The diagnosis of the fistula is made by radiographic evaluations. Historically, retrograde pyelography has been the radiologic procedure of choice to identify a fistula. Rodney et al. reported that only 14% and 15% of the fistulas were identified by intravenous urography and upper gastrointestinal studies, respectively [4]. However, because retrograde pyelography revealed the fistula in 64% of the patients, Desmond et al. suggested retrograde pyelography was ideal diagnostic modality [5]. However, methods diagnosing the fistula have subsequently changed. We suspected the reno-alimentary fistula through air bubbles at the cystoscopy and confirmed the fistula tract on CT scan.

The mechanism of the fistula in the current case is unclear, but there may be two possibilities. First, the descending colon injury had accompanied at blunt abdominal trauma, and this caused the inflammation around the kidney and induced local abscess, which corroded into the renal hematoma and made the fistula with the collection system of kidney. Second, the renal pelvis might have leaked around the perirenal space. Then, there could be a formation of local abscess in the lower pole of kidney, which causes subsequent fistula with the colon. However, we could not find any sign of injury in alimentary tract and leakage of contrast from kidney on CT that was performed in previous hospital.
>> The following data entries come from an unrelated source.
Lemma orphan_ext now m m' k :
  (∀ e, head e = Some (cf_byte Metadata) → live_version now (m' !! e) = live_version now (m !! e)) →
  orphan now m' k = orphan now m k.
Proof.
  intros H. unfold orphan. destruct (parse_subkey_envelope k) as [[[[ns slot] key] v]|]; [|done].
  by rewrite H.
Qed.

Lemma wp_sweep_alone now w Q :
  let m := w_kv w in
  let m1 := filter (λ kv : bytes * bytes, dead_meta now m kv.1 = false) m in
  let m' := filter (λ kv : bytes * bytes, garbage now m kv.1 = false) m in
  Z.of_nat (size m) < 2 ^ 64 →
  Q (mkSweepReport (Z.of_nat (size m) - Z.of_nat (size m1)) (Z.of_nat (size m1) - Z.of_nat (size m')))
    (with_kv w m') →
  wp (sweep now unguarded) w Q.
Proof.
  intros m m1 m' Hb HQ. unfold sweep. wp_op. apply wp_bind. apply reap_meta; [done|].
  intros m1' Em1. fold m m1 in Em1. subst m1'. wp_op.
  assert (Hs1 : (size m1 ≤ size m)%nat).
  { rewrite <-!size_dom. apply subseteq_size, dom_filter_subseteq. }
  apply wp_bind. apply (reap_elements now Subkey 0 (with_kv w m1)); cbn [w_kv with_kv]; [done|done|lia|].
  intros m2 Em2. wp_op.
  assert (Hs2 : (size m2 ≤ size m1)%nat).
  { rewrite Em2, <-!size_dom. apply subseteq_size, dom_filter_subseteq. }
  assert (Ho1 : ∀ k, orphan now m1 k = orphan now m k).
  { intros k. apply orphan_ext. intros e _. apply live_version_stable. }
  assert (Ho2 : ∀ k, orphan now m2 k = orphan now m k).
  { intros k. rewrite <-Ho1. apply orphan_ext. intros e He. f_equal. rewrite Em2, map_lookup_filter.
    destruct (m1 !! e); [|done]. cbn. rewrite option_guard_True; [done|]. rewrite He. by intros [_ ?]. }
  apply wp_bind. apply (reap_elements now ZScore _ (with_kv w m2)); cbn [w_kv with_kv]; [done|lia|lia|].
  intros m3 Em3. wp_op. assert (m3 = m') as ->.
  { apply map_eq. intros k. apply option_eq. intros x. rewrite Em3, map_lookup_filter_Some. cbn [fst].
    rewrite Ho2, Em2, map_lookup_filter_Some. cbn [fst]. rewrite Ho1. unfold m1, m'.
    rewrite !map_lookup_filter_Some. cbn [fst]. unfold garbage. rewrite orb_false_iff.
    assert (Ht : orphan now m k = true → head k = Some (cf_byte Subkey) ∨ head k = Some (cf_byte ZScore)).
    { unfold orphan. destruct (parse_subkey_envelope k) as [p|] eqn:Ep; [|done]. intros _. by eapply parse_subkey_tag. }
    destruct (orphan now m k); naive_solver. }
  replace (0 + _ + _) with (Z.of_nat (size m1) - Z.of_nat (size m')) by lia. exact HQ.
Qed.

Lemma swept_unguarded now w w' a now' :
  swept now unguarded w w' → addr_wf a → now <= now' →
  value_at a now' (w_kv w') = value_at a now' (w_kv w).
Proof.
  intros Hs Ha Hle. induction Hs as [w|w w1 w2 ns key Hr _ IH|w w2 k Hg _ IH]; [done| |].
  - by injection Hr as <-.
  - rewrite IH. cbn. by apply (delete_garbage now).
Qed.

Lemma wp_and {A} (p : prog A) w Q1 Q2 Q :
  wp p w Q1 → wp p w Q2 → (∀ x w', Q1 x w' → Q2 x w' → Q x w') → wp p w Q.
Proof.
  intros (x & w1 & Hr & H1) (y & w2 & Hr' & H2) HQ. rewrite Hr in Hr'. injection Hr' as <- <-.
  exists x, w1. auto.
Qed.

(** ** Properties *)

(** C2. Whatever the caller's lock runs, writers included, the sweep returns
    once the lock does, and between the lock's turns it only ever deletes rows
    that are garbage at the moment they are deleted; and deleting garbage
    changes nothing a client reading from the sweep's instant on can find. *)
Theorem sweep_deletes_only_garbage now lock_key w :
  (∀ ns user_key w, wp (lock_key ns user_key) w (λ _ _, True)) →
  wp (sweep now lock_key) w (λ _ w', swept now lock_key w w') ∧
  (∀ m k a now', garbage now m k = true → addr_wf a → now <= now' →
     value_at a now' (delete k m) = value_at a now' m).
Proof. intros Hl. split; [by apply wp_sweep_shared|]. intros. by eapply delete_garbage. Qed.

Lemma sweep_deletes_only_garbage_witness :
  wp (sweep 12 (λ _ _, kvput (mkey demo_addr) (bstr "x"))) demo_expiring
    (λ _ w', swept 12 (λ _ _, kvput (mkey demo_addr) (bstr "x")) demo_expiring w').
Proof.
  apply (sweep_deletes_only_garbage 12 (λ _ _, kvput (mkey demo_addr) (bstr "x")) demo_expiring).
  intros ns user_key w. eexists _, _. split; [reflexivity|exact I].
Defined.

(** With nobody else writing, one sweep leaves exactly the rows that are no
    garbage, counts the rows it removed in each pass, and every key reads as
    before from the sweep's instant on. *)
Theorem sweep_collects_the_garbage now w :
  let m := w_kv w in
  let kept (d : bytes → bool) := filter (λ kv : bytes * bytes, d kv.1 = false) m in
  Z.of_nat (size m) < 2 ^ 64 →
  wp (sweep now unguarded) w (λ r w',
    w_kv w' = kept (garbage now m) ∧
    expired_meta r = Z.of_nat (size m) - Z.of_nat (size (kept (dead_meta now m))) ∧
    orphan_rows r = Z.of_nat (size (kept (dead_meta now m))) - Z.of_nat (size (w_kv w')) ∧
    ∀ a now', addr_wf a → now <= now' → value_at a now' (w_kv w') = value_at a now' m).
Proof.
  intros m kept Hb. assert (Hv : wp (sweep now unguarded) w (λ _ w', swept now unguarded w w')).
  { apply wp_sweep_shared. intros. by apply wp_ret. }
  eapply wp_and; [exact Hv|eapply (wp_sweep_alone now w (λ r w', r = mkSweepReport (Z.of_nat (size m) - Z.of_nat (size (kept (dead_meta now m))))
    (Z.of_nat (size (kept (dead_meta now m))) - Z.of_nat (size (kept (garbage now m)))) ∧
    w_kv w' = kept (garbage now m))); done|].
  cbn beta. intros r w' Hsw [-> E]. split_and!; [done|done|by rewrite E|].
  intros. by apply (swept_unguarded now w w').
Qed.

Definition demo_garbage : world kvmap :=
  demo_world (<[rprefix Subkey demo_addr 2 ++ bstr "old" := bstr "x"]> (demo_map THash (bstr "v") 2)).

Lemma demo_garbage_kept :
  filter (λ kv : bytes * bytes, garbage 5 (w_kv demo_garbage) kv.1 = false) (w_kv demo_garbage) =
  demo_map THash (bstr "v") 2.
Proof. apply (bool_decide_unpack _). vm_compute. exact I. Qed.

Lemma sweep_collects_the_garbage_witness :
  wp (sweep 5 unguarded) demo_garbage (λ r w', w_kv w' = demo_map THash (bstr "v") 2).
Proof.
  eapply wp_conseq.
  - apply (sweep_collects_the_garbage 5 demo_garbage). vm_compute. reflexivity.
  - intros r w' (E & _). etransitivity; [exact E|exact demo_garbage_kept].
Defined.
Treatment options for a reno-alimentary fistula are varied and should be individualized according to the patient circumstances. Some authors reporting cases of early diagnosed iatrogenic perforations and fistulas suggest that nonsurgical treatment including antibiotics and bowel rest is adequate therapy [6]. Herbert et al. reported conservative treatment of renocolic fistula including ureteral stent, drain and percutaneous nephrostomy was successful [2]. But Ginsberg et al. reported conservative treatment in reno-duodenal patient was unsuccessful [7]. Traditionally, the management of renocolic fistula consists of nephrectomy, excision of the fistulous tract, and resection of the involved bowel with primary anastomosis [8]. In this case, nephrectomy and partial resection of colon was performed because of the associated severe fibrosis, scarring and inflammatory changes around the renal hilum and the renal pelvis, and the possibilities of long-term complications including persistent infections, sinuses and sepsis after renal sparing management.

Recently, most authors have favored primary repair of all penetrating colon wounds [8]. Others have selected several criteria for primary repair versus staged repair, and suggest that such criteria as the presence of other organ system injuries should preclude primary repair [9]. George et al. reported 95 patients who had primary repair of colon injuries; about 30% of patients had associated renal injuries [10]. As illustrated in this case, associated injuries to the renal parenchyma should be considered as a risk factor for primary colon repair [10]. Rodney et al. also suggested nephrectomy and primary repair of alimentary tract was considered the treatment of choice in patient with reno-alimentary fistula because there were long-term complications including persistent infections, sinuses and sepsis in patient with renal sparing management [4].